INFORMATION PROVIDED =
..............................
(* ===== verification/Reply.v ===== *)
(** * Replies

    Models [src/protocols/zlight/zl_Reply.{h,cc}] (the [match] and [verify] of a
    reply) as an instance of the certificate's message class, and the protocol
    names of [src/common/libbyz.h].  The MAC check and MD5 are parameters.

    The theorems: the full replies a certificate accepts agree, a complete
    certificate has a verified reply of every replica, and (findings) an empty
    reply vouches for nothing, so one full reply decides the outcome, and the
    size test of [verify] wraps around. *)

From S2P Require Import Prelude Bitmap Certificate.
Local Open Scope Z_scope.

Inductive protocols_e := quorum | chain | pbft | zlight | ring | aardvark.

Module Reply.

(** [zl_Reply_rep] and, after it, the reply bytes; [msg_size] is the size
    field of the message header. *)
Record t := mk {
  v : Z; rid : Z; rh_digest : Z; digest : Z; replica : Z; reply_size : Z; cid : Z;
  should_switch : bool; instance_id : protocols_e; msg_size : Z; body : list Z
}.

Definition sizeof_rep : Z := 80.
Definition MAC_size : Z := 16.

Definition full (r : t) : bool := 0 <=? reply_size r.

Definition matches (a b : t) : bool :=
  if (reply_size b <? 0) || (reply_size a <? 0) then true
  else (rh_digest a =? rh_digest b) && (v a =? v b) && (cid a =? cid b) && (rid a =? rid b)
       && ((reply_size b <? 0) || (reply_size a <? 0) || (digest a =? digest b)).

Definition set_instance_id (r : t) (nextp : protocols_e) : t :=
  mk (v r) (rid r) (rh_digest r) (digest r) (replica r) (reply_size r) (cid r) true nextp
     (msg_size r) (body r).

(** The size test of [verify]: [size()] is unsigned, so the differences are
    taken modulo 2^32. *)
Definition size_ok (r : t) : bool :=
  let rep_size := if full r then reply_size r else 0 in
  negb (wrapu 32 (wrapu 32 (msg_size r - sizeof_rep) - rep_size) <? MAC_size).

(** What [verify] reads, the reply and the MAC behind it, lies within the message (which
    [convert] has trimmed to its size).  It does not when the size test has wrapped;
    who verifies a reply has the access [in_bounds] of this first. *)
Definition reads_inside (num_replicas : Z) (r : t) : bool :=
  let rep_size := if full r then reply_size r else 0 in
  negb (Certificate.is_replica num_replicas (replica r)) || negb (size_ok r) || (sizeof_rep + rep_size + MAC_size <=? msg_size r).

(** [verify], with MD5 and the MAC check as parameters. *)
Definition verify (MD5 : list Z -> Z) (mac_ok : t -> bool) (num_replicas : Z) (r : t) : bool :=
  if negb (Certificate.is_replica num_replicas (replica r)) then false
  else if negb (size_ok r) then false
  else if full r && negb (MD5 (take (Z.to_nat (reply_size r)) (body r)) =? digest r) then false
  else mac_ok r.

#[export] Instance Reply_CertMsg : CertMsg t :=
  { msg_id := replica; msg_match := matches; msg_full := full }.

Lemma matches_refl (r : t) : msg_match r r = true.
Proof. simpl. unfold matches. destruct (reply_size r <? 0); [done|]. by rewrite !Z.eqb_refl. Qed.

(** What two full replies agree on when they match. *)
Definition key (r : t) := (rh_digest r, v r, cid r, rid r, digest r).

Lemma matches_full a b : full a = true -> full b = true -> matches a b = true <-> key a = key b.
Proof.
  unfold full, matches, key. intros Ha Hb. bsimp.
  rewrite (proj2 (Z.ltb_ge _ _)) by lia. rewrite (proj2 (Z.ltb_ge (reply_size a) _)) by lia. simpl.
  rewrite !andb_true_iff, !Z.eqb_eq. split.
  - intros ((((-> & ->) & ->) & ->) & ->). done.
  - intros. simplify_eq. done.
Qed.

Section reply_certificate.
Context (MD5 : list Z -> Z) (mac_ok : t -> bool) (num_replicas node_id : Z).
Hypothesis nrep : 0 <= num_replicas <= Max_num_replicas.

Abbreviation cert_adds := (Certificate.adds node_id num_replicas (verify MD5 mac_ok num_replicas)).

Lemma reply_adds_inv ms comp : exists c acc,
  cert_adds (Certificate.create comp) ms = Some (c, acc) /\ Certificate.complete c = comp /\
  Certificate.inv num_replicas (verify MD5 mac_ok num_replicas) c acc.
Proof.
  destruct (Certificate.adds_inv node_id num_replicas (verify MD5 mac_ok num_replicas) nrep
    matches_refl ms _ [] (Certificate.create_inv num_replicas _ comp)) as (c & acc & ? & ? & ?).
  by exists c, acc.
Qed.

(** A client's certificate over any sequence of replies never faults; when
    it becomes complete with [complete] at least the number of replicas, every
    replica has sent a reply that verified; and all the full replies accepted
    carry the same history digest, reply digest, view and request id as the
    value returned. *)
Theorem certificate_sound ms comp : num_replicas <= comp ->
  exists c acc, cert_adds (Certificate.create comp) ms = Some (c, acc) /\
    (Certificate.is_complete c = true ->
      (forall i, 0 <= i < num_replicas -> exists m, m ∈ acc /\ replica m = i /\
         verify MD5 mac_ok num_replicas m = true)) /\
    (forall m m', m ∈ acc -> m' ∈ acc -> full m = true -> full m' = true -> key m = key m') /\
    (forall m v, m ∈ acc -> Certificate.cvalue c = Some v -> full m = true ->
       full v = true /\ key v = key m).
Proof.
  intros Hcomp. destruct (reply_adds_inv ms comp) as (c & acc & -> & Hc & Hinv).
  pose proof Hinv as Hinv0. destruct Hinv0.
  assert (Hval : forall m v, m ∈ acc -> Certificate.cvalue c = Some v -> full m = true ->
    full v = true /\ key v = key m).
  { intros m v Hm Hv Hf. unfold Certificate.cvalue in Hv. rewrite Hv in inv_value.
    destruct inv_value as [_ Hall]. destruct (Hall m Hm Hf) as [Hfv Hmv].
    split; [done|]. by apply matches_full. }
  exists c, acc. split; [done|]. split; [|split; [|done]].
  - intros Hd i Hi. unfold Certificate.is_complete in Hd. bsimp.
    destruct (Certificate.inv_complete_all num_replicas _ nrep c acc Hinv ltac:(lia) i Hi)
      as (m & Hm & <-).
    exists m. repeat split; [done|]. by apply inv_acc.
  - intros m m' Hm Hm' Hf Hf'.
    destruct (Certificate.value c) as [v|] eqn:Hv; [|subst acc; set_solver].
    destruct (Hval m v Hm Hv Hf), (Hval m' v Hm' Hv Hf'). congruence.
Qed.

End reply_certificate.

(** ** Findings *)

(** An empty reply, and a full reply with an arbitrary payload. *)
Definition empty_reply (i : Z) : t := mk 0 7 0 0 i (-1) 5 false zlight 96 [].
Definition forged_reply (i : Z) (payload : list Z) (h : Z) : t :=
  mk 0 7 12345 h i (Z.of_nat (length payload)) 5 false zlight
     (96 + Z.of_nat (length payload)) payload.

(** Empty replies match anything, so in a group of [n] replicas a single
    replica that sends the only full reply decides the certificate: [n - 1]
    empty replies and one full reply with any payload complete it. *)
Theorem one_full_reply_decides (payload : list Z) :
  Z.of_nat (length payload) <= 1000 ->
  let MD5 := fun l : list Z => foldr Z.add 0 l in
  exists c acc,
    Certificate.adds 9 4 (verify MD5 (fun _ => true) 4)
      (Certificate.create 4)
      [empty_reply 0; empty_reply 1; empty_reply 2; forged_reply 3 payload (MD5 payload)]
    = Some (c, acc) /\
    Certificate.is_complete c = true /\
    Certificate.cvalue c = Some (forged_reply 3 payload (MD5 payload)).
Proof.
  intros Hp MD5.
  assert (Hf : full (forged_reply 3 payload (MD5 payload)) = true) by (apply Z.leb_le; simpl; lia).
  assert (Hv : verify MD5 (fun _ => true) 4 (forged_reply 3 payload (MD5 payload)) = true).
  { unfold verify. rewrite Hf. unfold size_ok. rewrite Hf.
    cbn -[Z.sub Z.add wrapu Z.ltb]. rewrite Nat2Z.id, firstn_all, Z.eqb_refl. simpl.
    unfold sizeof_rep, MAC_size. rewrite (wrapu_id 32 (96 + _ - 80)) by (unfold in_u; lia).
    rewrite wrapu_id by (unfold in_u; lia).
    rewrite (proj2 (Z.ltb_ge _ _)) by lia. done. }
  set (fr := forged_reply 3 payload (MD5 payload)) in *.
  assert (Hid : replica fr = 3) by done.
  assert (Hm : forall i, matches (empty_reply i) fr = true).
  { intros i. unfold matches. simpl. by rewrite orb_true_r. }
  assert (Hadd : forall c, Certificate.value c = Some (empty_reply 0) ->
    Certificate.add 9 4 (verify MD5 (fun _ => true) 4) c fr =
    c1 ← Certificate.mark c 3;
    Some (Certificate.mk (Certificate.complete c1) (Certificate.count c1) (Certificate.bmap c1)
            (Certificate.keep (Certificate.value c1) fr), true)).
  { intros c Hc. unfold Certificate.add. change (msg_id fr) with 3. rewrite Hv, Hc.
    cbn -[fr]. by rewrite Hm. }
  cbn [Certificate.adds].
  do 3 (match goal with |- context [Certificate.add 9 4 ?V ?c (empty_reply ?i)] =>
    let r := eval vm_compute in (Certificate.add 9 4 V c (empty_reply i)) in
    replace (Certificate.add 9 4 V c (empty_reply i)) with r by (vm_compute; reflexivity) end;
    cbn [mbind option_bind]).
  rewrite Hadd by done.
  match goal with |- context [Certificate.mark ?c 3] =>
    let r := eval vm_compute in (Certificate.mark c 3) in
    replace (Certificate.mark c 3) with r by (vm_compute; reflexivity) end.
  cbn [mbind option_bind]. unfold Certificate.keep. cbn [Certificate.value].
  change (msg_full fr) with (full fr). rewrite Hf. simpl.
  by eexists _, _.
Qed.

(** The length test of [verify] is computed in unsigned arithmetic: a
    message shorter than its header plus the announced reply passes it. *)
Theorem size_check_wraps (r : t) :
  sizeof_rep <= msg_size r < 2 ^ 31 -> 0 < reply_size r < 2 ^ 31 ->
  msg_size r < sizeof_rep + reply_size r -> size_ok r = true.
Proof.
  unfold size_ok, full, sizeof_rep, MAC_size. intros Hm Hr Hlt.
  rewrite (proj2 (Z.leb_le _ _)) by lia.
  rewrite (wrapu_id 32 (msg_size r - 80)) by (unfold in_u; lia).
  assert (E : wrapu 32 (msg_size r - 80 - reply_size r) = msg_size r - 80 - reply_size r + 2 ^ 32).
  { unfold wrapu. symmetry. apply Z.mod_unique with (-1); lia. }
  rewrite E. rewrite (proj2 (Z.ltb_ge _ _)) by lia. done.
Qed.

Lemma size_check_wraps_witness :
  size_ok (mk 0 1 0 0 0 5000 5 false zlight 90 []) = true.
Proof. apply size_check_wraps; unfold sizeof_rep; simpl; lia. Defined.

Lemma one_full_reply_decides_witness :
  exists c acc,
    Certificate.adds 9 4 (verify (fun l => foldr Z.add 0 l) (fun _ => true) 4) (Certificate.create 4)
      [empty_reply 0; empty_reply 1; empty_reply 2; forged_reply 3 [6; 6; 6] 18] = Some (c, acc) /\
    Certificate.is_complete c = true /\ Certificate.cvalue c = Some (forged_reply 3 [6; 6; 6] 18).
Proof. apply (one_full_reply_decides [6; 6; 6]). simpl. lia. Defined.

Lemma certificate_sound_witness :
  exists c acc,
    Certificate.adds 9 4 (verify (fun l => foldr Z.add 0 l) (fun _ => true) 4) (Certificate.create 4)
      ((fun i => forged_reply i [1; 2] 3) <$> [2; 0; 1; 3]) = Some (c, acc) /\
    Certificate.is_complete c = true /\
    (exists m, m ∈ acc /\ replica m = 2 /\ verify (fun l => foldr Z.add 0 l) (fun _ => true) 4 m = true).
Proof.
  destruct (certificate_sound (fun l => foldr Z.add 0 l) (fun _ => true) 4 9
              ltac:(unfold Max_num_replicas; lia)
              ((fun i => forged_reply i [1; 2] 3) <$> [2; 0; 1; 3]) 4 ltac:(lia))
    as (c & acc & Hr & Hc & _).
  exists c, acc. split; [exact Hr|].
  assert (Hd : Certificate.is_complete c = true) by (vm_compute in Hr; by injection Hr as <- <-).
  split; [exact Hd|]. apply Hc; [exact Hd|lia].
Defined.

End Reply.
..............................
PROBLEM REQUIREMENTS = Could you write out, exactly as they stand, only the lines above that begin at the line with "(exists m, m" and stop after the line with "exists c, acc. split; [exact Hr|]."?

EXPECTED OUTPUT =
    (exists m, m ∈ acc /\ replica m = 2 /\ verify (fun l => foldr Z.add 0 l) (fun _ => true) 4 m = true).
Proof.
  destruct (certificate_sound (fun l => foldr Z.add 0 l) (fun _ => true) 4 9
              ltac:(unfold Max_num_replicas; lia)
              ((fun i => forged_reply i [1; 2] 3) <$> [2; 0; 1; 3]) 4 ltac:(lia))
    as (c & acc & Hr & Hc & _).
  exists c, acc. split; [exact Hr|].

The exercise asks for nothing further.